To apply quadcodes to territory mapping applications, I needed some basic functions to convert a boundary-represented region into a quadcode representation. I found an interesting paper that discussed conversion from boundary representations to quadtrees (a data structure that can be used to represent territories in the same way as quadcodes). However, the algorithm required extensive searching while building the database. This searching was quite fast with a quadtree representation, but was very slow using a linked list of quadcodes.
Instead, I decided to use a technique that is very familiar to graphics programmers. I implemented an algorithm for filling polygons on a graphics screen, using this to generate a list of quadcodes that fill the region. There are two steps to generating the list of quadcodes in this manner:
1. Create a list of all the quadcodes necessary to fill the area, using only quadcodes at the highest resolution required to store the area.

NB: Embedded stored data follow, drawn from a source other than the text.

(** * An elastic worker pool: the dispatcher of [pool.go]

    A shallow embedding of [Pool] and its methods.  Go pointers to
    [worker] are addresses into a heap of worker records, so that a
    worker selected from a registry and the worker later mutated by
    [sendJob] are the same object.  Every method is a computation in a
    state monad over the process state that may return, panic, or run
    out of fuel.

    The methods are described twice: first run from call to return,
    which is what one call does when no other goroutine interferes;
    then cut into the atomic actions a goroutine performs, so that the
    calls of several callers and the workers interleave.  The states
    of a pool in use are those of the interleaved runs. *)

From Stdlib Require Import ZArith String Lia.
From stdpp Require Import base list relations.

Open Scope Z_scope.

(** ** Data *)

(** [type WorkType int32], with the two package variables. *)
Definition WorkType := Z.
Definition ETERNAL : WorkType := 1.
Definition TEMPORARY : WorkType := 2.

(** Modelled from the spec: [TaskConf] is declared outside [pool.go].
    The three options the pool reads: worker count, per-worker capacity
    and the expiry of temporary workers (seconds). *)
Record TaskConf := mkTaskConf {
  WorkerNum : Z;
  WorkerContent : Z;
  ExpTime : Z
}.

(** Modelled from the spec: [TaskContext] is declared outside [pool.go];
    a job is an opaque unit of work, only a tag is kept. *)
Record TaskContext := mkTaskContext { jobTag : Z }.

(** Modelled from the spec: the [worker] struct is declared outside
    [pool.go].  [pool.go] reads the fields [ID], [jobNum] (int64) and
    [Blocking] (uint32); the capacity and the kind are the arguments
    [newWorker] receives.  [queue] is the bounded intake queue the
    spec gives a worker: the jobs it has taken in and not completed
    yet, oldest first (the capacity bounds the jobs in flight and
    queued). *)
Record worker := mkWorker {
  ID : Z;
  jobNum : Z;
  Blocking : Z;
  capacity : Z;
  kind : WorkType;
  queue : list TaskContext
}.

(** A [*worker]: an address in the heap. *)
Definition ptr := nat.

(** [type Pool struct].  A nil slice is [None]; [wg], [randSource] and
    [lockTemporary] are pointers to objects of the runtime below; the
    cancellation context is the flag [cancelled]. *)
Record Pool := mkPool {
  eternalWorker : list ptr;
  cancelled : bool;
  conf : TaskConf;
  isClose : Z;
  temporaryWorker : option (list ptr)
}.

(** A source of draws: an arbitrary sequence and a cursor. *)
Record rng := mkRng { draws : nat -> Z; pos : nat }.

(** What the methods share with the rest of the process: the heap of
    workers, the wall clock in seconds, the wait group counter, the
    pool's random source, the package-level source of [math/rand], and
    the identity generator [GetUUID]. *)
Record Runtime := mkRuntime {
  heap : list worker;
  clock : Z;
  wg : Z;
  randSource : rng;
  globalRand : rng;
  uuid : rng
}.

Record World := mkWorld { pool : Pool; rt : Runtime }.

(** ** Field updates *)

Definition set_jobNum (n : Z) (w : worker) : worker :=
  mkWorker (ID w) n (Blocking w) (capacity w) (kind w) (queue w).
Definition set_Blocking (b : Z) (w : worker) : worker :=
  mkWorker (ID w) (jobNum w) b (capacity w) (kind w) (queue w).
Definition set_queue (q : list TaskContext) (w : worker) : worker :=
  mkWorker (ID w) (jobNum w) (Blocking w) (capacity w) (kind w) q.

Definition set_eternalWorker (l : list ptr) (p : Pool) : Pool :=
  mkPool l (cancelled p) (conf p) (isClose p) (temporaryWorker p).
Definition set_cancelled (b : bool) (p : Pool) : Pool :=
  mkPool (eternalWorker p) b (conf p) (isClose p) (temporaryWorker p).
Definition set_isClose (n : Z) (p : Pool) : Pool :=
  mkPool (eternalWorker p) (cancelled p) (conf p) n (temporaryWorker p).
Definition set_temporaryWorker (l : option (list ptr)) (p : Pool) : Pool :=
  mkPool (eternalWorker p) (cancelled p) (conf p) (isClose p) l.

Definition set_heap (h : list worker) (r : Runtime) : Runtime :=
  mkRuntime h (clock r) (wg r) (randSource r) (globalRand r) (uuid r).
Definition set_clock (t : Z) (r : Runtime) : Runtime :=
  mkRuntime (heap r) t (wg r) (randSource r) (globalRand r) (uuid r).
Definition set_wg (n : Z) (r : Runtime) : Runtime :=
  mkRuntime (heap r) (clock r) n (randSource r) (globalRand r) (uuid r).
Definition set_randSource (g : rng) (r : Runtime) : Runtime :=
  mkRuntime (heap r) (clock r) (wg r) g (globalRand r) (uuid r).
Definition set_globalRand (g : rng) (r : Runtime) : Runtime :=
  mkRuntime (heap r) (clock r) (wg r) (randSource r) g (uuid r).
Definition set_uuid (g : rng) (r : Runtime) : Runtime :=
  mkRuntime (heap r) (clock r) (wg r) (randSource r) (globalRand r) g.

Definition upd_pool (f : Pool -> Pool) (s : World) : World :=
  mkWorld (f (pool s)) (rt s).
Definition upd_rt (f : Runtime -> Runtime) (s : World) : World :=
  mkWorld (pool s) (f (rt s)).

(** ** The monad of methods *)

Inductive outcome (A : Type) : Type :=
| Ret (a : A)
| Panic (msg : string)
| Diverge.
Arguments Ret {A} a.
Arguments Panic {A} msg.
Arguments Diverge {A}.

Definition M (A : Type) : Type := World -> outcome (A * World).

Definition ret {A} (a : A) : M A := fun s => Ret (a, s).
Definition bind {A B} (m : M A) (k : A -> M B) : M B :=
  fun s => match m s with
           | Ret (a, s') => k a s'
           | Panic msg => Panic msg
           | Diverge => Diverge
           end.
Definition panic {A} (msg : string) : M A := fun _ => Panic msg.
Definition diverge {A} : M A := fun _ => Diverge.
Definition get : M World := fun s => Ret (s, s).
Definition modify (f : World -> World) : M unit := fun s => Ret (tt, f s).

Declare Scope go_scope.
Delimit Scope go_scope with go.
Notation "'do' x <- m ; k" := (bind m (fun x => k))
  (at level 10, x pattern, m at level 100, k at level 200) : go_scope.
Open Scope go_scope.

(** ** Runtime primitives *)

(** Two's complement wrap-around of [int32] arithmetic. *)
Definition wrap32 (z : Z) : Z := (z + 2 ^ 31) mod 2 ^ 32 - 2 ^ 31.

(** [Rand.Intn] of the pool's source and [rand.Intn]: panic unless [0 < n], else a
    draw reduced to the range [0, n). *)
Definition next (g : rng) (n : Z) : Z * rng :=
  (draws g (pos g) mod n, mkRng (draws g) (S (pos g))).

Definition randSource_Intn (n : Z) : M Z := fun s =>
  if n <=? 0 then Panic "invalid argument to Intn"
  else let '(v, g) := next (randSource (rt s)) n in
       Ret (v, upd_rt (set_randSource g) s).

Definition rand_Intn (n : Z) : M Z := fun s =>
  if n <=? 0 then Panic "invalid argument to Intn"
  else let '(v, g) := next (globalRand (rt s)) n in
       Ret (v, upd_rt (set_globalRand g) s).

(** [GetUUID]: the next identity of the external generator. *)
Definition GetUUID : M Z := fun s =>
  let g := uuid (rt s) in
  Ret (draws g (pos g), upd_rt (set_uuid (mkRng (draws g) (S (pos g)))) s).

(** [workers[i]] with Go's bounds check. *)
Definition index (workers : list ptr) (i : Z) : M ptr := fun s =>
  if (0 <=? i) && (i <? Z.of_nat (length workers)) then
    match workers !! Z.to_nat i with
    | Some a => Ret (a, s)
    | None => Panic "index out of range"
    end
  else Panic "index out of range".

(** Reading through a [*worker]. *)
Definition deref (a : ptr) : M worker := fun s =>
  match heap (rt s) !! a with
  | Some w => Ret (w, s)
  | None => Panic "invalid memory address or nil pointer dereference"
  end.

Definition store (a : ptr) (w : worker) : M unit :=
  modify (upd_rt (fun r => set_heap (<[a := w]> (heap r)) r)).

(** [atomic.LoadInt64(&w.jobNum)]. *)
Definition LoadInt64_jobNum (a : ptr) : M Z :=
  do w <- deref a; ret (jobNum w).

(** [atomic.CompareAndSwapInt64(&w.jobNum, old, new)]. *)
Definition CompareAndSwapInt64_jobNum (a : ptr) (old new : Z) : M bool :=
  do w <- deref a;
  if jobNum w =? old then do _ <- store a (set_jobNum new w); ret true
  else ret false.

(** [<-ticker.C] of a ticker of [duration] seconds. *)
Definition tick (duration : Z) : M unit :=
  modify (upd_rt (fun r => set_clock (clock r + duration) r)).

(** [p.wg.Add(delta)]. *)
Definition wg_Add (delta : Z) : M unit :=
  modify (upd_rt (fun r => set_wg (wg r + delta) r)).

(** [atomic.AddInt32(&p.isClose, delta)]. *)
Definition AddInt32_isClose (delta : Z) : M unit :=
  modify (upd_pool (fun p => set_isClose (wrap32 (isClose p + delta)) p)).

(** ** The worker, as far as the pool relies on it *)

(** Modelled from the spec: [newWorker] is defined outside [pool.go].
    A worker starts with identity, capacity and kind as given, no job
    and the backpressure flag clear; it is a fresh object of the heap. *)
Definition newWorker (id cap : Z) (k : WorkType) : M ptr := fun s =>
  Ret (length (heap (rt s)),
       upd_rt (fun r => set_heap (heap r ++ [mkWorker id 0 0 cap k []]) r) s).

(** Modelled from the spec: [worker.IsBlocking] is defined outside
    [pool.go]; it returns the current backpressure flag. *)
Definition IsBlocking (a : ptr) : M bool :=
  do w <- deref a; ret (Blocking w =? 1).

(** Modelled from the spec: [worker.sendJob] is defined outside
    [pool.go].  A non-blocking attempt to enqueue: success increments
    [jobNum] and returns true; if the queue is already at capacity it
    sets the backpressure flag and returns false.  The test is on the
    queue, not on the counter. *)
Definition sendJob (a : ptr) (job : TaskContext) : M bool :=
  do w <- deref a;
  if Z.of_nat (length (queue w)) <? capacity w then
    do _ <- store a (set_queue (queue w ++ [job])
                       (set_jobNum (jobNum w + 1) w));
    ret true
  else
    do _ <- store a (set_Blocking 1 w); ret false.

(** Modelled from the spec: the worker's run loop is defined outside
    [pool.go].  On a queued job: it executes it, then decrements
    [jobNum] and clears the backpressure flag if the load has dropped
    below capacity.  With an empty queue the loop waits. *)
Definition finishJob (a : ptr) (s : World) : option World :=
  match heap (rt s) !! a with
  | Some w =>
      match queue w with
      | [] => None
      | _ :: q =>
          let w1 := set_queue q (set_jobNum (jobNum w - 1) w) in
          let w2 := if jobNum w1 <? capacity w1 then set_Blocking 0 w1 else w1 in
          Some (upd_rt (fun r => set_heap (<[a := w2]> (heap r)) r) s)
      end
  | None => None
  end.

(** ** Construction *)

(** The loop of [startPool]: [n] iterations remain, [i] is the loop
    variable.  The goroutine started for each worker runs in the
    environment: see the events [Finish] and [Exit] below. *)
Fixpoint startPool_loop (n : nat) (i : Z) : M unit :=
  match n with
  | O => ret tt
  | S n' =>
      let wid := i + 1 in
      do s <- get;
      do w <- newWorker wid (WorkerContent (conf (pool s))) ETERNAL;
      do _ <- wg_Add 1;
      do _ <- modify (upd_pool (fun p =>
                set_eternalWorker (eternalWorker p ++ [w]) p));
      startPool_loop n' (i + 1)
  end.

2. Compress the region by combining quadcodes wherever possible.
An example is shown in Figure 5, where the darkened lines show the border of the region of interest. After applying step 1, we get a list of quadcodes that looks something like this:
01, 10, 03, 21, 30, 31, 23, 32, 33I have shown the list in the order it would normally be generated by a polygon filling routine, which traverses the polygon from left to right and top to bottom. In the interest of maintaining a sorted list of quadcodes, however, we would normally store this in the order:
01, 03, 10, 21, 23, 30, 31, 32, 33Notice that this order is very close to the original order. This is because of the original choice of quadrant numbering from 0 to 3, which was also done left to right and top to bottom. The problem with adding quadcodes in the order shown in the first list is in the search time to insert new nodes. Since we are using a singly-linked list maintained in sorted order, we must search almost the entire list to find the insertion point.Fortunately, there is a simple solution to the problem. I modified the polygon-filling routine to insert quadcodes in the opposite order. That is, I inserted quadcodes from right to left and bottom to top. This dramatically cuts the search time for inserting new quadcodes, because each new quadcode is normally inserted near the beginning of the list. I found that regions were built 60% faster in the reverse order than in the original order.
In a real territory-mapping system, this list of quadcodes would be maintained in a database. In this case, search times are controlled by the binary tree (or other indexing scheme) that controls the ordering of the database. However, many databases are sensitive to the order in which records are added. My experience has shown that database building can be significantly accelerated by adding records in an order that is well suited to the internal structure of the database. The reverse ordering used in my implementation usually produces good results.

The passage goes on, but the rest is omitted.